# Task directions
For every line that contains the string "unit", pull that line out of the material below.

═════ Available data

Definition set_use_count (n : nat) (w : FDWrapper) : FDWrapper :=
  mkFDWrapper (_fd w) (_eof w) (_closed w) (_read_count w) (_write_count w) n.

Definition duplicate (h : FileDescriptor) : io (machine K) FileDescriptor :=
  _ ← update h (fun w => set_use_count (S (use_count w)) w);
  mret h.

Definition set_closed (w : FDWrapper) : FDWrapper :=
  mkFDWrapper (_fd w) true true (_read_count w) (_write_count w) (use_count w).

(** [FDWrapper::close]. *)
Definition close (h : FileDescriptor) : io (machine K) unit :=
  fd ← gets (fd_num h);
  _ ← system_call (sys_close fd);
  update h set_closed.

(** [~FDWrapper], whose message to cerr is left out. *)
Definition destroy_wrapper (h : FileDescriptor) : io (machine K) unit :=
  catch (c ← gets (fd_closed h); if (c : bool) then mret tt else close h) (fun _ => mret tt).

(** [~FileDescriptor]: the last one destroys the wrapper. *)
Definition release (h : FileDescriptor) : io (machine K) unit :=
  n ← gets (fun m => use_count (wrapper h m));
  _ ← update h (set_use_count (pred n));
  if (n <=? 1)%nat then destroy_wrapper h else mret tt.

(** ** Reading and writing *)

Definition register_read (h : FileDescriptor) : io (machine K) unit :=
  update h (fun w => mkFDWrapper (_fd w) (_eof w) (_closed w) (u32 (_read_count w + 1)) (_write_count w) (use_count w)).
Definition register_write (h : FileDescriptor) : io (machine K) unit :=
  update h (fun w => mkFDWrapper (_fd w) (_eof w) (_closed w) (_read_count w) (u32 (_write_count w + 1)) (use_count w)).

Definition set_eof (w : FDWrapper) : FDWrapper :=
  mkFDWrapper (_fd w) true (_closed w) (_read_count w) (_write_count w) (use_count w).

(** [std::string::resize] by a value converted to [size_t]. *)
Definition resize_to (n : Z) (s : bytes) : result bytes :=
  if n <? 0 then Throw length_error else Ok (resize n s).

Definition BUFFER_SIZE : Z := 1048576.

(** The call writes its bytes over the front of the zeroed string. *)
Definition fd_read (h : FileDescriptor) (limit : Z) : io (machine K) bytes :=
  let size_to_read := Z.min BUFFER_SIZE limit in
  let str := resize size_to_read [] in
  fd ← gets (fd_num h);
  r ← sys (sys_read fd size_to_read);
  bytes_read ← of_result (SystemCall r 0);
  let str := out r ++ drop (length (out r)) str in
  _ ← when ((limit >? 0) && (bytes_read =? 0)) (update h set_eof);
  if bytes_read >? size_to_read then throw runtime_error
  else
    str ← of_result (resize_to bytes_read str);
    _ ← register_read h;
    mret str.

(** One turn of the loop of [write]. *)
Definition write_turn (h : FileDescriptor) (write_all : bool) (s : BufferViewList * Z)
  : io (machine K) (BufferViewList * Z + Z) :=
  let '(buffer, total_bytes_written) := s in
  let iovecs := as_iovecs buffer in
  fd ← gets (fd_num h);
  bytes_written ← system_call (sys_writev fd iovecs);
  if (bytes_written =? 0) && negb (views_size buffer =? 0) then
    throw (runtime_error_of "write returned 0 given non-empty input buffer"%string)
  else if bytes_written >? s64 (views_size buffer) then throw runtime_error
  else
    _ ← register_write h;
    buffer ← of_result (views_remove_prefix (u64 bytes_written) buffer);
    let total_bytes_written := u64 (total_bytes_written + bytes_written) in
    if write_all && negb (views_size buffer =? 0) then mret (inl (buffer, total_bytes_written))
    else mret (inr total_bytes_written).

(** Every turn but the last writes at least one byte. *)
Definition fd_write (h : FileDescriptor) (buffer : BufferViewList) (write_all : bool) : io (machine K) Z :=
  iterate (S (Z.to_nat (views_size buffer))) (write_turn h write_all) (buffer, 0).

Definition fd_write_string (h : FileDescriptor) (str : bytes) (write_all : bool) : io (machine K) Z :=
  fd_write h (view_of_string str) write_all.

(** ** Blocking mode *)

Definition set_blocking (h : FileDescriptor) (blocking_state : bool) : io (machine K) unit :=
  fd ← gets (fd_num h);
  flags ← system_call (sys_getfl fd);
  let flags := if blocking_state then Z.lxor flags (Z.land flags O_NONBLOCK) else Z.lor flags O_NONBLOCK in
  fd ← gets (fd_num h);
  _ ← system_call (sys_setfl fd flags);
  mret tt.
End file_descriptor.

(** ** Lemmas *)

Lemma views_size_concat l : #(concat l) < 18446744073709551616 -> views_size l = #(concat l).
Proof.
  unfold views_size.
  assert (forall (l : list bytes) n, 0 <= n -> n + #(concat l) < 18446744073709551616 ->
    foldl (fun ret v => u64 (ret + #v)) n l = n + #(concat l)) as Hl.
  { clear. induction l as [|v l IH]; intros n Hn Hb; simpl in *; [rewrite Zlen_nil; lia|].
    rewrite Zlen_app in *. pose proof (Zlen_nonneg v). pose proof (Zlen_nonneg (concat l)).
    rewrite u64_id by lia. rewrite IH by lia. lia. }
  intros Hb. apply (Hl l 0); lia.
Qed.

Section laws.
Context {K : Type} `{KernelLaws K}.
Implicit Types m : machine K.

Definition log m : list event := observed (kernel m).

Lemma wrapper_alter f h m (k : K) : (h < length (heap m))%nat ->
  wrapper h (mkMachine k (alter f h (heap m))) = f (wrapper h m).
Proof.
  intros Hh. unfold wrapper. cbn [heap]. rewrite list_lookup_alter_eq.
  destruct (lookup_lt_is_Some_2 _ _ Hh) as [w Hw]. by rewrite Hw.
Qed.

Lemma wrapper_alter_ne f h h' m (k : K) : h <> h' -> wrapper h' (mkMachine k (alter f h (heap m))) = wrapper h' m.
Proof. intros Hh. unfold wrapper. cbn [heap]. by rewrite list_lookup_alter_ne. Qed.

Lemma wp_sys {A} (call : K -> A * K) Q E m :
  Q (call (kernel m)).1 (mkMachine (call (kernel m)).2 (heap m)) -> wp (sys call) Q E m.
Proof. unfold wp, sys. by destruct (call (kernel m)). Qed.

Lemma wp_update h f Q E m : Q tt (mkMachine (kernel m) (alter f h (heap m))) -> wp (update h f) Q E m.
Proof. done. Qed.

Lemma wp_SystemCall {A} (r : sysret A) mask (Q : Z -> machine K -> Prop) (E : exn -> machine K -> Prop) m :
  (forall z, Q z m) -> (forall n, E (unix_error n) m) -> wp (of_result (SystemCall r mask)) Q E m.
Proof. intros HQ HE. unfold wp, of_result, SystemCall. destruct (_ || _); auto. Qed.

(** A call that transfers no data: it returns or throws an error of the system. *)
Lemma wp_system_call {A} (call : K -> sysret A * K) (Q : Z -> machine K -> Prop) (E : exn -> machine K -> Prop) m :
  quiet call ->
  (forall r k, observed k = log m -> Q r (mkMachine k (heap m))) ->
  (forall n k, observed k = log m -> E (unix_error n) (mkMachine k (heap m))) ->
  wp (system_call call) Q E m.
Proof.
  intros Hq HQ HE. unfold system_call. wp_step. apply wp_sys. specialize (Hq (kernel m)).
  unfold wp, of_result, SystemCall. destruct (_ || _); auto.
Qed.

(** ** What the operations do *)

Definition event_fd (e : event) : Z :=
  match e with
  | Received fd _ | Sent fd _ => fd
  end.

(** Only the descriptor [h] and its object have been used. *)
Definition touches (h : FileDescriptor) m m' : Prop :=
  (exists es, log m' = log m ++ es /\ Forall (fun e => event_fd e = fd_num h m) es) /\
  exists f, heap m' = alter f h (heap m) /\ forall w, _fd (f w) = _fd w.

Lemma touches_refl h m : touches h m m.
Proof.
  split; [exists []; by rewrite app_nil_r|]. exists id. split; [|done]. symmetry. apply list_alter_id. done.
Qed.

(** The object of [h] may have changed; nothing was transferred. *)
Definition silent (h : FileDescriptor) m m' : Prop :=
  log m' = log m /\ exists f, heap m' = alter f h (heap m) /\ forall w, _fd (f w) = _fd w.

Lemma silent_touches h m m' : silent h m m' -> touches h m m'.
Proof. intros [L HH]. split; [|done]. exists []. by rewrite app_nil_r. Qed.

══════════

# Answer section
Definition close (h : FileDescriptor) : io (machine K) unit :=
Definition destroy_wrapper (h : FileDescriptor) : io (machine K) unit :=
Definition release (h : FileDescriptor) : io (machine K) unit :=
Definition register_read (h : FileDescriptor) : io (machine K) unit :=
Definition register_write (h : FileDescriptor) : io (machine K) unit :=
Definition set_blocking (h : FileDescriptor) (blocking_state : bool) : io (machine K) unit :=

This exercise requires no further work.